Deficiency

jdavidb on 2002-06-17T18:56:30

I have a hash of hashes. Slices in this context are notably underrepresented in the Perl literature I've consulted (POD's and Camel).

I've done this before, but always by experimentation. Time has taught me not to depend on something I've only learned by verifying against an implementation.


And this is how to do it:

jdavidb on 2002-06-17T19:04:26

$hash{hash} = {five => 5, six => 6, seven => 7};
@vals = @{$hash{hash}}{qw(five seven)};

Note, don't make the mistake of

@vals = $hash{hash}->{qw(five seven)};
which parses correctly but does not give you what you're looking for.
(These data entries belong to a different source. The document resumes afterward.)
(* ===== verification/GatewayExamples.v ===== *)
(** * GatewayExamples: requests to the gateway, evaluated.

    A token format with concrete behaviour, the theorems of [Gateway] on requests
    about the payment of [SagaExamples], and what the gateway tells its callers about
    payments of others and about conflicting orders. *)

From S2P Require Import Prelude GoStrings Mime Domain GoTime Json Database Outbox Fixtures Grpc.
From S2P Require Import WalletRepo LedgerRepo WalletService Verification WalletServer LedgerServer VerificationServer.
From S2P Require Import SagaTypes SagaStore Orchestrator FraudReview SagaSafety SagaRuns FraudEvents Platform SagaExamples.
From S2P Require Import RateLimiter SagaServer Gateway.

#[local] Open Scope string_scope.
#[local] Open Scope Z_scope.

(** Tokens of the form [alg.secret.user.role], signed by showing the secret. *)
Definition demo_token (token : string) : option (string * string * claims) :=
  '(alg, t1) ← Cut token ".";
  '(secret, t2) ← Cut t1 ".";
  '(user, role) ← Cut t2 ".";
  Some (alg, secret, [("user_id", JString user); ("role", JString role)]).

#[local] Instance demo_jwt : Jwt := {
  jwt_public_key _ := true;
  jwt_ParseWithClaims token kf methods :=
    match demo_token token with
    | Some (alg, secret, c) =>
        match kf alg with
        | Some (HMACKey k) => if bool_decide (alg ∈ methods) && (k =s secret) then Some c else None
        | _ => None
        end
    | None => None
    end;
  jwt_verifies alg k token c := exists secret, demo_token token = Some (alg, secret, c) /\ k = HMACKey secret
}.

#[local] Instance demo_jwt_ok : JwtOk.
Proof.
  split. intros token kf methods c. simpl. destruct (demo_token token) as [[[alg secret] c'] |] eqn:Ht; [| done].
  destruct (kf alg) as [[k | k] |] eqn:Hk; [| done | done]. destruct (bool_decide _ && _) eqn:Hb; [| done].
  apply andb_true_iff in Hb as [Hin Hs]. apply bool_decide_eq_true in Hin. apply str_eqb_true in Hs as ->.
  intros [= ->]. exists alg, (HMACKey secret). split; [done |]. split; [done |]. by exists secret.
Qed.

Definition demo_verifier : Verifier.t := HMACVerifier "s3cret".

Definition header (token : string) (name : string) : string :=
  if name =s "Authorization" then "Bearer " ++ token
  else if name =s "Content-Type" then "application/json" else "".

Definition request (method path token : string) (body : option document) : Request.t :=
  Request.mk method path (header token) body 0 60%N 61%N.

Definition admin_token : string := "HS256.s3cret.40.admin".
Definition user_token : string := "HS256.s3cret.33.user".
Definition owner_token : string := "HS256.s3cret.32.user".

Definition serve_request (r : Request.t) (w : world platform) : option (Response.t * RateLimiter.t * conn (world platform)) :=
  protected demo_verifier (NewRateLimiter 60 Second) 0 (NewPayments background) r (Conn w None []).

Definition answer_of (r : Request.t) (w : world platform) : option (Z * json) :=
  (fun x => (x.1.1.(Response.Status), x.1.1.(Response.Body))) <$> serve_request r w.

Definition status_of (r : Request.t) (w : world platform) : option Z := fst <$> answer_of r w.

Definition order_body (amount : Z) : option document :=
  Some (Some (JObject [("payment_id", JString "50"); ("from_wallet_id", JString "1"); ("to_wallet_id", JString "2");
                       ("amount_cents", JInt amount); ("currency", JString "usd")])).

Definition resume_path : string := "/v1/payments/50/fraud-review/resume".

Example routes :
  (fun x => status_of x.1 x.2) <$>
    [(request "POST" "/v1/transfers" owner_token (order_body 300), demo_world);
     (request "POST" "/v1/transfers" "HS256.wrong.32.user" (order_body 300), demo_world);
     (request "POST" "/v1/transfers" "none.s3cret.32.user" (order_body 300), demo_world);
     (request "POST" resume_path user_token None, w_review);
     (request "POST" resume_path admin_token None, w_review);
     (request "POST" resume_path admin_token None, w_processing)]
  = [Some 202; Some 401; Some 401; Some 403; Some 200; Some 422].
Proof. vm_compute. reflexivity. Qed.

Definition resume_request : Request.t := request "POST" resume_path admin_token None.

Lemma requests_need_authority_witness :
  exists resp limiter c', serve_request resume_request w_review = Some (resp, limiter, c') /\
    state_in (committed c') = Some StatePaymentProcessing /\
    exists principal i s', vouched demo_verifier (header admin_token "Authorization") principal /\
      authorised principal i /\ committed c' = committed (snd (handle background i (Conn w_review None s'))).
Proof.
  destruct (serve_request resume_request w_review) as [[[resp limiter] c'] |] eqn:Hrun.
  - exists resp, limiter, c'. split; [reflexivity |].
    assert (state_in (committed c') = Some StatePaymentProcessing) as Hstate.
    { assert ((fun x => state_in (committed x.2)) <$> serve_request resume_request w_review
              = Some (Some StatePaymentProcessing)) as Hs by (vm_compute; reflexivity).
      rewrite Hrun in Hs. by injection Hs. }
    split; [exact Hstate |].
    destruct (requests_need_authority background demo_verifier (NewRateLimiter 60 Second) 0 (NewPayments background)
      resume_request w_review [] resp limiter c' (or_introl eq_refl) Hrun) as [Hsame | Hex]; [| exact Hex].
    exfalso. assert (state_in w_review = Some StateFraudReview) as Hr by (vm_compute; reflexivity).
    rewrite Hsame, Hr in Hstate. discriminate Hstate.
  - exfalso. assert (is_Some (serve_request resume_request w_review)) as [x Hx] by (vm_compute; eexists; reflexivity).
    rewrite Hrun in Hx. discriminate Hx.
Defined.

Lemma operators_see_every_review_witness :
  exists rows resp, yields (NewFraudReviews (Principal.mk 40%N RoleAdmin) (request "GET" fraudReviewsPath admin_token None))
      w_review (Ok resp) w_review /\ resp.(Response.Status) = 200 /\
    rows ≡ₚ filter (fun row => row.(SagaRow.state) = StateFraudReview) (saga_rows w_review).
Proof.
  destruct (operators_see_every_review (Principal.mk 40%N RoleAdmin) (request "GET" fraudReviewsPath admin_token None) w_review)
    as (rows & resp & Hy & Hs & _ & Hp & _); [reflexivity.. |].
  exists rows, resp. split; [exact Hy |]. split; [exact Hs | exact Hp].
Defined.

(** ** Answers that tell too much or the wrong thing *)

(** Any user reads any payment: the route compares the payment with nobody. *)
Theorem anyone_reads_a_payment :
  SagaRow.user_id <$> sagas w_processing !! "50" = Some "32" /\
  answer_of (request "GET" "/v1/payments/50" user_token None) w_processing =
    answer_of (request "GET" "/v1/payments/50" owner_token None) w_processing /\
  status_of (request "GET" "/v1/payments/50" user_token None) w_processing = Some 200.
Proof. vm_compute. done. Qed.

(** An order that conflicts with an earlier one under the same key is answered as a
    fault of the server, and a payment that does not exist as a missing wallet. *)
Theorem conflict_is_an_internal_error :
  status_of (request "POST" "/v1/transfers" owner_token (order_body 301)) w_processing = Some 500 /\
  answer_of (request "GET" "/v1/payments/51" owner_token None) w_processing =
    Some (404, JObject [("error", JObject [("code", JString "wallet_not_found"); ("message", JString "wallet not found")])]).
Proof. vm_compute. done. Qed.

(** The gRPC server asks for every field of an order but its trace: the request for a
    score that such an order leads to fails the [Validate] of its own schema. *)
Theorem untraced_order_is_published_invalid :
  let req := StartPaymentSagaRequest.mk "50" "key-50" "" "32" "1" "2" 300 "USD" in
  let w := committed (snd (SagaServer.StartPaymentSaga background (Some req) (Conn demo_world None []))) in
  exists e x, e ∈ events w /\ e.(OutboxEvent.Topic) = FraudScoreRequestedTopic /\
    e.(OutboxEvent.Payload) = FraudScoreRequested.to_json x /\ FraudScoreRequested.Validate x = Err ErrInvalidFraudEvent.
Proof.
  intros req w. assert (exists e1 e2, events w = [e1; e2]) as (e1 & e2 & He) by (eexists; eexists; vm_compute; reflexivity).
  exists e2. vm_compute in He. injection He as _ <-.
  exists (FraudScoreRequested.mk 1 "fraud.score.requested:50" "50" "32" "1" "2" 300 "USD" 5000000 "").
  split; [| by vm_compute]. vm_compute. apply list_elem_of_further, list_elem_of_here.
Qed.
I don't think I'd even know about slices if it weren't for the warning you get with @array[$i].

Testing against implentations

Dom2 on 2002-06-18T08:39:35

One of my beefs about perl is that it doesn't come with a good interactive environment (unlike python). I frequently test things against an implementation, just to see whether something works or not; I usually go to the documentation afterwords. :-)

I must say though, that hash slices are one of those things that I nearly always avoid if possible; they're just too visually cluttered.

Re:Testing against implentations

jdavidb on 2002-06-18T13:04:59

It's not a very good interactive environment, but you can use the debugger with a command like perl5.6.1 -de 1. I do it often, including yesterday when playing with slices.

I haven't completely decided if I should avoid hash slices or not. I'll agree they seem cluttered. I'll have to wait until I'm maintaining this code three years from now to decide. :) For now I'm using them because they seem less cluttered than the alternative.

Re:Testing against implentations

pudge on 2002-06-18T15:15:49

I don't understand what you mean. Yes, there is perl -d, as mentioned, and you can always use perl -e itself, too. But not knowing what you mean, I can't say if these are sufficient to your desires.

Testing is sometimes a problem. For testing Slash, I wrote Slash::Test, which exports the four major objects, Dumper(), the entire API, all the constants, all the available plugin objects, etc. so I can do stuff like:
% perl -MSlash::Test=useperl -e 'print Dumper $slashdb->getUserFoo($user->{uid})'
Everything I need is right there, so I don't need to bother setting it up, and testing little snippets is very simple. I can test templates, too:
% perl -MSlash::Test=useperl -eDisplay
[% USE Dumper; Dumper.dump( Slash.db.getUserFoo(user.uid) ) %]
^D
etc.

Testing environments are important, but if perl doesn't have one you need, it's not too hard to write one to suit your own purposes.

As to hash slices, I use them sparingly, usually only when other methods are more cluttered.

Re:Testing against implentations

torin on 2002-06-18T16:20:05

There are a few different interactive environments out there including the perl -dead that folks have mentioned.
For interactive exploration of complex structures, I've found Data::Walker to be very useful.